When I contemplate the words "fun", "festive" and "over the top" the first thing that comes to mind is New Orleans. Damn, that city has a complete grip on my foodie cerebral cortex. What isn't to like about a city that has great food, awesome cocktails, lax laws about public nudity and a place that virtually encourages public intoxication (no open container laws......and drinks to go are the norm)?
I am not sure, but it may be a law that you have to have at least a 16 oz. alcoholic beverage in your hand to even be allowed to walk up and down Bourbon Street. To be safe when I last visited I didn't want to offend any locals or break any laws so I made sure I had a beverage in my hand at all times.
Anyway, back to the Superbowl........ and what to make for a main course.

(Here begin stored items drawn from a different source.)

(** C7. Whenever [_prepare_db_query] raises an unknown-token SearchError,
    the message carries the offending name and the keys of the dict the
    name was looked up in: all of them, each once, in lexicographic
    order.  With [named_filters] keyed by tag and user, the named token
    foo:bar fails with the message listing exactly ["tag"; "user"]. *)
Theorem unknown_token_message :
  (forall cfg q sq use_sort template name available,
      _prepare_db_query cfg q sq use_sort =
        Raise (SearchError (Format template name available)) ->
      StronglySorted string_le available /\
      NoDup available /\
      ((template = "Unknown named token: %r. Available named tokens: %r." /\
        (exists tok, tok ∈ named_tokens sq /\ NamedToken.name tok = name) /\
        named_filters cfg !! name = None /\
        forall k, k ∈ available <-> is_Some (named_filters cfg !! k)) \/
       (template =
          "Unknown special token: %r. Available special tokens: %r." /\
        (exists tok, tok ∈ special_tokens sq /\
                     SpecialToken.value tok = name) /\
        special_filters cfg !! name = None /\
        forall k, k ∈ available <-> is_Some (special_filters cfg !! k)) \/
       (template = "Unknown sort token: %r. Available sort tokens: %r." /\
        (exists tok, tok ∈ sort_tokens sq /\ SortToken.name tok = name) /\
        sort_columns cfg !! name = None /\
        forall k, k ∈ available <-> is_Some (sort_columns cfg !! k)))) /\
  (forall cfg q use_sort criterion negated,
      (forall k, is_Some (named_filters cfg !! k) <->
                 k = "tag" \/ k = "user") ->
      _prepare_db_query cfg q
        {| anonymous_tokens := [];
           named_tokens := [NamedToken.Build "foo" criterion negated];
           special_tokens := []; sort_tokens := [] |} use_sort =
        Raise (SearchError
                 (Format
                    "Unknown named token: %r. Available named tokens: %r."
                    "foo" ["tag"; "user"]))).
Proof.
  split.
  - intros cfg q sq use_sort template name available Hraise.
    destruct (prepare_db_query_cases cfg q sq use_sort)
      as [(_ & _ & Heq) | [(_ & _ & Heq) | [(tok & Hin & Hnone & Heq)
         | [(tok & Hin & Hnone & Heq) | (_ & tok & Hin & Hbad & Heq)]]]];
      rewrite Heq in Hraise; try discriminate.
    + injection Hraise as <- <- <-.
      destruct (format_dict_keys_spec (named_filters cfg)) as (Hs & Hn & Hk).
      repeat split; try assumption; left; eauto 10.
    + injection Hraise as <- <- <-.
      destruct (format_dict_keys_spec (special_filters cfg)) as (Hs & Hn & Hk).
      repeat split; try assumption; right; left; eauto 10.
    + unfold sort_error in Hraise.
      destruct (sort_columns cfg !! SortToken.name tok) eqn:Hnone;
        [discriminate |].
      injection Hraise as <- <- <-.
      destruct (format_dict_keys_spec (sort_columns cfg)) as (Hs & Hn & Hk).
      repeat split; try assumption; right; right; eauto 10.
  - intros cfg q use_sort criterion negated Hkeys.
    unfold _prepare_db_query; cbn.
    destruct (named_filters cfg !! "foo") as [f |] eqn:Hfoo.
    { assert (Hsome : is_Some (named_filters cfg !! "foo")) by eauto.
      apply Hkeys in Hsome as [? | ?]; discriminate. }
    cbn; do 3 f_equal.
    apply format_dict_keys_unique.
    + repeat constructor.
    + apply NoDup_cons; split; [| apply NoDup_singleton].
      rewrite list_elem_of_singleton; discriminate.
    + intros k; rewrite Hkeys, elem_of_cons, list_elem_of_singleton.
      reflexivity.
Qed.
End Messages.

(** ** Theorem on sort tokens *)

Section Sorting.
Context {Entity : Type}.
Implicit Types (cfg : SearchConfig Entity) (q : Query Entity).

Lemma order_by_clauses (clauses : list (OrderClause Entity)) q :
  let sorted := fold_left (fun q c => Query_order_by c q) clauses q in
  q_order_by sorted = q_order_by q ++ clauses /\
  q_from sorted = q_from q /\ q_where sorted = q_where q /\
  q_offset sorted = q_offset q /\ q_limit sorted = q_limit q /\
  q_options sorted = q_options q.
Proof.
  revert q; induction clauses as [| c rest IH]; intros q; cbn.
  - rewrite app_nil_r; repeat split.
  - destruct (IH (Query_order_by c q)) as (-> & -> & -> & -> & -> & ->).
    cbn; rewrite <- app_assoc; repeat split.
Qed.

Lemma apply_sorts_clauses cfg sq q :
  apply_sorts cfg sq q =
  fold_left (fun q c => Query_order_by c q)
            (omap (sort_clause cfg) (sort_tokens sq)) q.
Proof.
  unfold apply_sorts; generalize (sort_tokens sq) as tokens.
  intros tokens; revert q.
  induction tokens as [| tok rest IH]; intros q; cbn; [reflexivity |].
  unfold sort_step at 2; destruct (sort_clause cfg tok); cbn; apply IH.
Qed.

Lemma sort_clause_resolved cfg tok :
  well_formed cfg -> sort_ok cfg tok ->
  exists column default_direction,
    sort_columns cfg !! SortToken.name tok =
      Some (column, default_direction) /\
    is_column_direction default_direction /\
    ((_get_direction (direction tok) default_direction = Return SORT_ASC /\
      sort_clause cfg tok = Some (asc column)) \/
     (_get_direction (direction tok) default_direction = Return SORT_DESC /\
      sort_clause cfg tok = Some (desc column))).
Proof.
  intros Hwf Hok.
  destruct (sort_ok_lookup _ _ Hok) as [[col dd] Hlook].
  pose proof (Hwf _ _ _ Hlook) as Hdd.
  exists col, dd; repeat split; try assumption.
  unfold sort_clause; rewrite Hlook.
  destruct (get_direction_returns (direction tok) dd Hdd)
    as (d & -> & [-> | ->]); auto.
Qed.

In New Orleans there is a funky Italian deli called the Cental Grocery Co. that serves up my favorite sandwich on the planet...The Muffuletta. The locals call it a Muff-a-lotta, but however you pronounce it this sandwich it is an awesome collection of olive salad, genoa salami, ham, mortadella, provolone cheese and a great sicilian style round bread loaf.
The cold cuts and cheese are no sweat to come by. The bread and the olive salad took some work and I was lucky to have a good bakery nearby that actually sells a Sicilian round loaf that is very close to a muffuletta loaf.
As far as the Olive Salad is concerned I am sure there are as many recipes as there are recreations of this sandwich. All I know is that if you let this mixture sit for a few days before you use it you will be rewarded handsomely.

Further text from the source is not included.